[Required work]:
Begin at the line bearing "intros H Hb.". Transcribe it and all subsequent lines of the material below exactly, and nothing more.

Provided records START

(** Taking an id off the free list. *)
Lemma store_take c L X d b rest :
  store_inv c L X -> free_list c d = b :: rest ->
  ∃ a, _allocate_block_id (alloc_of c d) = Ok (b, a) ∧ store_inv (with_alloc c d a) L (b :: X) ∧
    same_device (alloc_of c d) a ∧ na_free_block_indices a = rest ∧
    same_cfg c (with_alloc c d a) ∧ (∀ j, obj (with_alloc c d a) j = obj c j) ∧
    (b ∉ X) ∧ (b ∉ uses c L) ∧ b ∈ all c d.
Proof.
  intros H Hf. destruct (allocate_id_spec _ _ _ _ (sv_dev _ _ _ H d) Hf) as (a & E & Hok & Hs & Hr & Hnu & Hall).
  apply not_elem_of_app in Hnu as [Hx Hu]. exists a. destruct (store_account c L X (b :: X) d a H Hs Hok) as (? & ? & ?).
  { intros d' Hd. cbn [app]. rewrite other_device by done. apply H. }
  split_and!; done.
Qed.

(** Giving one back. *)
Lemma store_give c L X d b :
  store_inv c L (b :: X) -> b ∈ all c d ->
  ∃ a, free_block_id (alloc_of c d) b = Ok a ∧ store_inv (with_alloc c d a) L X ∧ same_device (alloc_of c d) a ∧
    same_cfg c (with_alloc c d a) ∧ (∀ j, obj (with_alloc c d a) j = obj c j) ∧
    na_free_block_indices a = if decide (b ∈ X ++ uses c L) then free_list c d else b :: free_list c d.
Proof.
  intros H Hb. destruct (free_id_spec _ _ _ (sv_dev _ _ _ H d) Hb) as (a & E & Hok & Hs & Hl).
  exists a. destruct (store_account c L (b :: X) X d a H Hs Hok) as (? & ? & ?); [|by split_and!].
  intros d' Hd. rewrite <-(other_device c L (b :: X) d d' b) by done. apply (sv_dev _ _ _ H d').
Qed.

Provided records END

[Answer to this problem]:
  intros H Hb. destruct (free_id_spec _ _ _ (sv_dev _ _ _ H d) Hb) as (a & E & Hok & Hs & Hl).
  exists a. destruct (store_account c L (b :: X) X d a H Hs Hok) as (? & ? & ?); [|by split_and!].
  intros d' Hd. rewrite <-(other_device c L (b :: X) d d' b) by done. apply (sv_dev _ _ _ H d').
Qed.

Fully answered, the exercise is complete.